La conscience humaine perçoit le monde qui l’entoure en même temps qu’elle se perçoit elle-même. Elle structure ces perceptions dans un modèle de « réalité » en comparant chaque nouvelle information avec ses souvenirs, ajoutant des éléments issus de la nature émotionnelle du moment. Elle tend également vers une direction plus profonde et omniprésente, loin de la douleur et de la souffrance, en quête de sens et de bonheur. Contrairement aux procédés mécanistes (newtoniens, par exemple) et probabilistes (le chaos, le quantum…), cette intentionnalité est « entraînée » par une image projetée dans le futur. Malgré la violence et la déshumanisation qui règnent dans le système actuel, où l’idéologie dominante encourage l’individualisme et l’égoïsme, on ne peut nier chez l’Homme une volonté de tendre vers l’amour et la compassion. Elle n’est pas forcément visible à travers les médias, mais on retrouve cette volonté à l’échelle locale, ou à la suite de catastrophes naturelles par exemple. On peut en déduire que quand des scientifiques avancent une hypothèse, ils n’essaient pas seulement de mettre deux choses en corrélation, ils cherchent également à fuir la douleur et la souffrance. L’hypothèse se révélera peut-être fausse, mais dans ce cas le ou la scientifique cherchera d’autres moyens de résoudre le problème. Parce que les êtres humains se sentent concernés.

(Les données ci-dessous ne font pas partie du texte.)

(** Exactly one [onSubmit] call is suspended while the status is
    [sending], and none otherwise. *)
Definition one_cycle_at_a_time (c : Component) : Prop :=
  match status c with
  | sending => exists captured, inflight c = [captured]
  | _ => inflight c = []
  end.

Definition changes (edits : list (Field * jsstring)) : list Event :=
  map (fun e => Change (fst e) (snd e)) edits.

(** The placeholder texts of the form, typed in order into the fresh
    form. *)
Definition janeDoe : FormState :=
  mkForm (lit "Jane Doe") (lit "jane@hospital.org") [] (lit "Need help").

Definition typing (f : FormState) : list Event :=
  [Change FName (name f); Change FEmail (email f);
   Change FOrg (org f); Change FMessage (message f)].

(** What [/.+@.+\..+/] looks for: a run of characters other than line
    terminators, an at-sign, another run, a dot and a third run, anywhere
    in the string. *)
Definition dotRun (s : jsstring) : Prop :=
  s <> [] /\ Forall (fun c => Regex.isLineTerminator c = false) s.

Definition emailShape (s : jsstring) : Prop :=
  exists pre a b c post,
    s = pre ++ a ++ 64%N :: b ++ 46%N :: c ++ post /\
    dotRun a /\ dotRun b /\ dotRun c.

(** The validation rule in the words of the specification: the whole
    string is one or more characters other than dot and at-sign, an
    at-sign, one or more characters, a dot, one or more characters. *)
Definition spec_email_shape (s : jsstring) : Prop :=
  exists a b c,
    s = a ++ 64%N :: b ++ 46%N :: c /\
    a <> [] /\ Forall (fun x => x <> 46%N /\ x <> 64%N) a /\
    b <> [] /\ c <> [].

End ContactForm.

(* ================================================================== *)
(** ** Hash navigation in [App] *)

Module App.

Import JS.

(** The three sections that [Main] renders, one per ref. *)
Inductive SectionId := home | about | contact.

(** What a property read on the object literal [map] can yield besides
    [undefined]: one of the three refs, or a member inherited from
    [Object.prototype]. *)
Inductive property :=
| Ref (s : SectionId)
| Inherited.

Definition objectPrototypeKeys : list jsstring :=
  map lit
    ["constructor"; "__proto__"; "hasOwnProperty"; "isPrototypeOf";
     "propertyIsEnumerable"; "toLocaleString"; "toString"; "valueOf";
     "__defineGetter__"; "__defineSetter__"; "__lookupGetter__";
     "__lookupSetter__"]%string.

(** [map[hash]]; [None] is [undefined]. *)
Definition map_lookup (key : jsstring) : option property :=
  if str_eqb key (lit "#home") then Some (Ref home)
  else if str_eqb key (lit "#about") then Some (Ref about)
  else if str_eqb key (lit "#contact") then Some (Ref contact)
  else if existsb (str_eqb key) objectPrototypeKeys then Some Inherited
  else None.

(** [useState(typeof window !== 'undefined' ? window.location.hash : "#home")];
    [None] stands for a rendering without [window]. *)
Definition initialHash (location_hash : option jsstring) : jsstring :=
  match location_hash with
  | Some h => h
  | None => lit "#home"
  end.

(** The [hash] state and the scroll requests issued so far. *)
Record Nav := mkNav {
  hash : jsstring;
  scrolled : list SectionId
}.

Section Controller.

(** Whether the element of a section is attached to its ref. *)
Variable current : SectionId -> bool.

(** [target.current]: reading a property of [undefined] throws. *)
Definition get_current (target : option property)
  : completion (option SectionId) :=
  match target with
  | None => Throw
  | Some (Ref s) => Normal (if current s then Some s else None)
  | Some Inherited => Normal None
  end.

(** The body of the second effect, for a given [hash]. *)
Definition scrollEffect (h : jsstring) : completion (list SectionId) :=
  let target := map_lookup h in
  match target with
  | None => Normal []
  | Some _ =>
      el <- get_current target ;;
      match el with
      | Some s => Normal [s]
      | None => Normal []
      end
  end.

(** First render in a browser whose address has fragment
    [location_hash], followed by the effects. *)
Definition mount (location_hash : jsstring) : completion Nav :=
  let h := initialHash (Some location_hash) in
  reqs <- scrollEffect h ;;
  Normal (mkNav h reqs).

(** A [hashchange] notification: [setHash] with an equal value leaves
    the state as it is and the effect, which depends on [hash], is
    not run again. *)
Definition onHash (location_hash : jsstring) (n : Nav) : completion Nav :=
  let h := or_str location_hash (lit "#home") in
  if str_eqb h (hash n)
  then Normal n
  else
    reqs <- scrollEffect h ;;
    Normal (mkNav h (scrolled n ++ reqs)).

(** A page visit: the fragment at load time, then the notifications. *)
Fixpoint notify (ls : list jsstring) (n : Nav) : completion Nav :=
  match ls with
  | [] => Normal n
  | l :: ls' => n' <- onHash l n ;; notify ls' n'
  end.

Definition visit (location_hash : jsstring) (ls : list jsstring)
  : completion Nav :=
  n <- mount location_hash ;; notify ls n.

End Controller.

(** The fragments of the public addressing scheme. *)
Definition anchor_of (s : SectionId) : jsstring :=
  match s with
  | home => lit "#home"
  | about => lit "#about"
  | contact => lit "#contact"
  end.

Definition known_fragments : list jsstring :=
  [[]; lit "#home"; lit "#about"; lit "#contact"].

(** [Main] renders the three sections unconditionally, each with its
    ref, so every ref is attached when the effects run. *)
Definition attached : SectionId -> bool := fun _ => true.

End App.

(* ================================================================== *)
(** ** What the contact form renders *)

Module FormView.

Import JS ContactForm.

(** A JSX child as the source computes it with [&&]: a boolean, a string
    or an element (given by its text). *)
Inductive child :=
| CBool (b : bool)
| CText (s : jsstring)
| CElement (text : jsstring).

Definition child_truthy (c : child) : bool :=
  match c with
  | CBool b => b
  | CText [] => false
  | CText (_ :: _) => true
  | CElement _ => true
  end.

Definition child_and (a b : child) : child := if child_truthy a then b else a.

(** The text a child puts on the page: booleans put nothing, a string
    puts itself. *)
Definition rendered (c : child) : jsstring :=
  match c with
  | CBool _ => []
  | CText s => s
  | CElement text => text
  end.

Definition emailHintText : jsstring := lit "Please enter a valid email.".

(** "Thanks — we’ll be in touch shortly." *)
Definition successText : jsstring :=
  lit "Thanks " ++ [8212%N] ++ lit " we" ++ [8217%N]
      ++ lit "ll be in touch shortly.".

Definition errorText : jsstring :=
  lit "Something went wrong. Please try again.".

(** "Sending…" *)
Definition sendingLabel : jsstring := lit "Sending" ++ [8230%N].

Definition sendLabel : jsstring := lit "Send message".

Definition enabledClass : jsstring := lit "bg-gray-900 hover:bg-gray-800".

Definition disabledClass : jsstring := lit "bg-gray-300 cursor-not-allowed".

(** The state-dependent parts of the [<form>] that [ContactForm]
    returns: the four controlled inputs, the hint under the email input,
    the button and the two notes beside it. *)
Record View := mkView {
  nameInput : jsstring;
  emailInput : jsstring;
  orgInput : jsstring;
  messageInput : jsstring;
  emailHint : child;
  buttonDisabled : bool;
  buttonClass : jsstring;
  buttonLabel : jsstring;
  successNote : child;
  errorNote : child
}.

Definition render (c : Component) : View :=
  let st := state c in
  let ok := emailOk st in
  let can := canSubmit st (status c) in
  mkView
    (name st) (email st) (org st) (message st)
    (child_and (child_and (CBool (negb ok)) (CText (email st)))
               (CElement emailHintText))
    (negb (truthy can))
    (lit "px-5 py-3 rounded-xl font-medium text-white transition "
       ++ (if truthy can then enabledClass else disabledClass))
    (if status_eqb (status c) sending then sendingLabel else sendLabel)
    (child_and (CBool (status_eqb (status c) success)) (CElement successText))
    (child_and (CBool (status_eqb (status c) error)) (CElement errorText)).

(** [Field]: the label, then [required && <span> *</span>]; [required]
    is [None] where the attribute is left out. *)
Definition FieldLabel (label : jsstring) (required : option bool) : jsstring :=
  label ++
  match required with
  | Some true => lit " *"
  | _ => []
  end.

(** The [label] and [required] that [ContactForm] passes to the [Field]
    around each input. *)
Definition fieldLabel (f : Field) : jsstring :=
  match f with
  | FName => lit "Name"
  | FEmail => lit "Email"
  | FOrg => lit "Organization"
  | FMessage => lit "How can we help?"
  end.

Definition fieldRequired (f : Field) : option bool :=
  match f with
  | FName => Some true
  | FEmail => Some true
  | FOrg => None
  | FMessage => Some true
  end.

Même chez ceux dont la structure mentale tend vers la violence, on retrouve un certain instinct de survie, de compassion pour eux-mêmes ou pour leurs proches.

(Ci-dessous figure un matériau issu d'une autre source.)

Lemma rounds_state_grows fuel round gl g total save_dir rngs world st r st' :
  rounds_state py_str fuel round gl g total save_dir rngs world st
    = Some (r, st') →
  grows_by save_dir st st'.
Proof.
  revert round st. induction fuel as [|fuel IH]; intros round st; [done|].
  simpl.
  destruct (round_step _ _ _ _ _ _ _ st) as [w|st1|e] eqn:Hstep.
  - intros [= <- <-]. apply grows_by_refl.
  - intros Hloop. eapply grows_by_trans; [|by eapply IH].
    destruct (step_continue _ _ _ _ _ _ _ _ _ Hstep)
      as (_ & _ & n2d & p & pts & _ & _ & ->).
    apply dispatch_grows.
  - intros [= <- <-]. apply grows_by_refl.
Qed.

(** What the scrape of one country does to the state of [main]. *)
Lemma scrape_country_effect gl c w st o st' :
  scrape gl c w st = Some (o, st') →
  m_cache st' = (if o is Done
                 then snd (load_shapefile_for_country idx c (sw_rd w) (m_cache st))
                 else m_cache st) ∧
  m_paths st ⊆ m_paths st' ∧
  (o = Done → os_path_join DownLoc c ∈ m_paths st') ∧
  ∃ added evs,
    m_image_list st' = m_image_list st ++ added ∧
    m_trace st' = m_trace st ++ evs ∧
    Forall (fun md =>
              FileWritten (os_path_join (os_path_join DownLoc c)
                             (md_filename md)) ∈ evs) added.
Proof.
  unfold scrape_country.
  destruct (bool_decide _ && negb _) eqn:Hmk.
  { intros [= <- <-]. split_and!; [done|done|done|].
    exists [], []. by rewrite !app_nil_r. }
  unfold download_state.
  destruct (load_shapefile_for_country idx c (sw_rd w) (m_cache st))
    as [[g|e] cache'] eqn:Hload.
  - destruct (rounds_state _ _ _ _ _ _ _ _ _ _) as [[r dst]|] eqn:Hr; [|done].
    intros [= <- <-]. simpl.
    apply rounds_state_grows in Hr as (added & evs & Hl & _ & Ht & Hw).
    simpl in Hl, Ht. split_and!; [done| | |].
    + case_bool_decide; set_solver.
    + intros _. case_bool_decide as Hin; [set_solver|done].
    + exists added, evs. by rewrite Hl, Ht.
  - intros [= <- <-]. simpl. split_and!; [done| | |].
    + case_bool_decide; set_solver.
    + intros _. case_bool_decide as Hin; [set_solver|done].
    + exists [], []. by rewrite !app_nil_r.
Qed.

(** What the loop over the countries of the file does to the state. *)
Lemma scrape_batch_effect gl cs i ws st o st' :
  batch gl cs i ws st = Some (o, st') →
  m_paths st ⊆ m_paths st' ∧
  (o = Done → ∀ c, c ∈ cs → os_path_join DownLoc c ∈ m_paths st') ∧
  (cache_inv (m_cache st) → cache_inv (m_cache st')) ∧
  ∃ added evs,
    m_image_list st' = m_image_list st ++ added ∧
    m_trace st' = m_trace st ++ evs ∧
    Forall (fun md =>
              ∃ c, c ∈ cs ∧
                FileWritten (os_path_join (os_path_join DownLoc c)
                               (md_filename md)) ∈ evs) added.
Proof.
  revert i st. induction cs as [|c cs IH]; intros i st; simpl.
  { intros [= <- <-]. split_and!; [done|by intros _ c ?%elem_of_nil|done|].
    exists [], []. by rewrite !app_nil_r. }
  destruct (scrape gl c (ws i) st) as [[o1 st1]|] eqn:H1; [|done].
  apply scrape_country_effect in H1
    as (Hc1 & Hp1 & Hd1 & added1 & evs1 & Hl1 & Ht1 & Hw1).
  assert (Hinv1 : cache_inv (m_cache st) → cache_inv (m_cache st1)).
  { intros Hinv. rewrite Hc1. destruct o1; [|done].
    by apply load_inv. }
  destruct o1 as [|e].
  - intros H2. apply IH in H2
      as (Hp2 & Hd2 & Hinv2 & added2 & evs2 & Hl2 & Ht2 & Hw2).
    split_and!.
    + set_solver.
    + intros Ho c' [->|Hin]%elem_of_cons; [|by apply Hd2].
      apply Hp2, Hd1. done.
    + auto.
    + exists (added1 ++ added2), (evs1 ++ evs2).
      rewrite Hl2, Ht2, Hl1, Ht1, <- !app_assoc. split_and!; [done|done|].
      apply Forall_app. split.
      * eapply Forall_impl; [exact Hw1|]. intros md Hmd. exists c.
        split; [apply list_elem_of_here|]. apply elem_of_app. by left.
      * eapply Forall_impl; [exact Hw2|]. intros md (c' & Hc' & Hmd).
        exists c'. split; [by apply list_elem_of_further|].
        apply elem_of_app. by right.
  - intros [= <- <-]. split_and!; [done|done|done|].
    exists added1, evs1. split_and!; [done|done|].
    eapply Forall_impl; [exact Hw1|]. intros md Hmd. exists c.
    split; [apply list_elem_of_here|done].
Qed.

(** What a call of [main] does to the state. *)
Lemma main_effect gl inp file ws st o st' inp' :
  main py_str strip idx mkdir_ok gl inp file ws st = Some (o, st', inp') →
  m_paths st ⊆ m_paths st' ∧
  (cache_inv (m_cache st) → cache_inv (m_cache st')) ∧
  ∃ evs,
    m_trace st' = m_trace st ++ evs ∧
    Forall (fun md =>
              ∃ c, FileWritten (os_path_join (os_path_join DownLoc c)
                                  (md_filename md)) ∈ evs)
      (m_image_list st').
Proof.
  unfold main. destruct (scrape_type gl =? 1)%Z.
  - destruct file as [lines|].
    + destruct (batch gl (strip <$> lines) 0%nat ws _) as [[o1 st1]|] eqn:Hb;
        [|done].
      intros [= <- <- <-].
      apply scrape_batch_effect in Hb
        as (Hp & _ & Hinv & added & evs & Hl & Ht & Hw).
      simpl in *. split_and!; [done|done|]. exists evs. split; [done|].
      rewrite Hl. simpl. eapply Forall_impl; [exact Hw|].
      intros md (c & _ & Hmd). by exists c.
    + intros [= <- <- <-]. simpl. split_and!; [done|done|].
      exists []. by rewrite app_nil_r.
  - destruct inp as [|c rest].
    + intros [= <- <- <-]. simpl. split_and!; [done|done|].
      exists []. by rewrite app_nil_r.
    + destruct (scrape gl c (ws 0%nat) _) as [[o1 st1]|] eqn:Hs; [|done].
      intros [= <- <- <-].
      apply scrape_country_effect in Hs
        as (Hc & Hp & _ & added & evs & Hl & Ht & Hw).
      simpl in *. split_and!; [done| |].
      * intros Hinv. rewrite Hc. destruct o1; [|done].
        by apply load_inv.
      * exists evs. split; [done|]. rewrite Hl. simpl.
        eapply Forall_impl; [exact Hw|]. intros md Hmd. by exists c.
Qed.



(** X15. A country that is in no region: [main] makes its directory,
    swallows the error of the driver, and returns normally without a
    request, a write or a read of a shapefile. *)
Theorem main_unknown_country gl c rest file ws st :
  scrape_type gl ≠ 1%Z →
  region_of idx c = None →
  mkdir_ok (os_path_join DownLoc c) = true →
  main py_str strip idx mkdir_ok gl (c :: rest) file ws st
  = Some (Done,
          MainState (m_cache st) [] ({[os_path_join DownLoc c]} ∪ m_paths st)
            (m_trace st),
          rest).
Proof.
  intros Hty Hreg Hmk. unfold main.
  destruct (Z.eqb_spec (scrape_type gl) 1) as [|_]; [done|].
  unfold scrape_country, download_state. simpl. rewrite Hmk. simpl.
  rewrite andb_false_r.
  assert (Hload : ∀ rd cache,
    load_shapefile_for_country idx c rd cache
    = (Raise (CountryNotFound c), cache)).
  { intros rd cache. unfold load_shapefile_for_country.
    clear -Hreg. induction idx as [|[region countries] items IH]; [done|].
    simpl in *. case_bool_decide; [done|]. by apply IH. }
  rewrite Hload. simpl. rewrite app_nil_r. do 3 f_equal.
  case_bool_decide as Hin; [done|]. f_equal. set_solver.
Qed.

End MainProps.

(** ** The main menu *)

Section SessionProps.

Variable int_of : string -> option Z.
Variable cpu_count : option Z.
Variable py_str : pyval -> string.
Variable strip : string -> string.
Variable idx : region_index.
Variable mkdir_ok : string -> bool.

#[local] Abbreviation menu_loop :=
  (start_menu_loop int_of cpu_count py_str strip idx mkdir_ok).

Il est évident que l’analyse mécanique du big data offrira un incroyable éclairage sur différentes corrélations, mais rien ne garantit que celles-ci serviront à résoudre les grands problèmes de l’humanité. Parce que les machines, elles, ne se sentent pas concernées. Seules les personnes qui les programment le sont. Et si leur première intention est de gagner de l’argent, alors c’est ce que les machines chercheront à faire.

L’analyse du big data en faveur de la médecine s’annonce déjà très prometteuse, il ne s’agit donc pas de jeter le bébé avec l’eau du bain.

Les robots tueurs (automate capable d’avoir une action létale de manière automatisée, NdT) sont programmés pour tuer. Un soldat, formé à tuer, est quant à lui encore capable de faire preuve de compassion, concept inconnu chez le robot tueur. Nous pouvons citer plusieurs exemples de personnes ayant empêché un massacre nucléaire, là où une machine n’aurait pas bronché. C’est le cas de Stanislas Petrov (décédé récemment), un officier de l’armée soviétique qui avait décidé d’ignorer un avertissement de son ordinateur alertant que les États-Unis avaient lancé une attaque nucléaire contre l’URSS. Dans sa construction de la « réalité », l’intentionnalité intègre ce que d’autres peuvent être en train de gérer intérieurement, « Je pense donc tu penses », « Je me sens concerné, donc tu te sens concerné ». Peut-être est-elle dans l’erreur, mais au moins un choix existe.

En outre, il ne faut pas supposer que l’information évaluée par les algorithmes est fiable. Les gens ne révèlent pas leurs vrais sentiments ou intentions sur le web. Disons plutôt qu’ils, que nous, donnons une image de nous-mêmes partiale et biaisée pour se conformer à certains modèles sociaux ou à certaines intentions. Et, comme nous l’avons vu plus haut, même le plus sophistiqué des algorithmes est capable de faire une erreur.

La peur de voir les robots conquérir le monde ne repose sans doute encore sur rien, car cela signifierait qu’ils peuvent développer une intentionnalité. Puisque pour l’instant seule l’intention humaine peut imposer une direction au big data, nous devons concentrer nos efforts sur l’élimination des guerres, de la revanche et de la cupidité, toutes enracinées dans la peur, et développer des accords internationaux pour mettre les données présentes sur internet au service de la lutte contre la douleur et la souffrance. La dictature du big data n’est pas une chimère virtuelle, ses responsables ont des noms, des visages, des intentions. Nous autres gens ordinaires pouvons nous rapprocher d’eux pour exiger une utilisation humaine de notre information.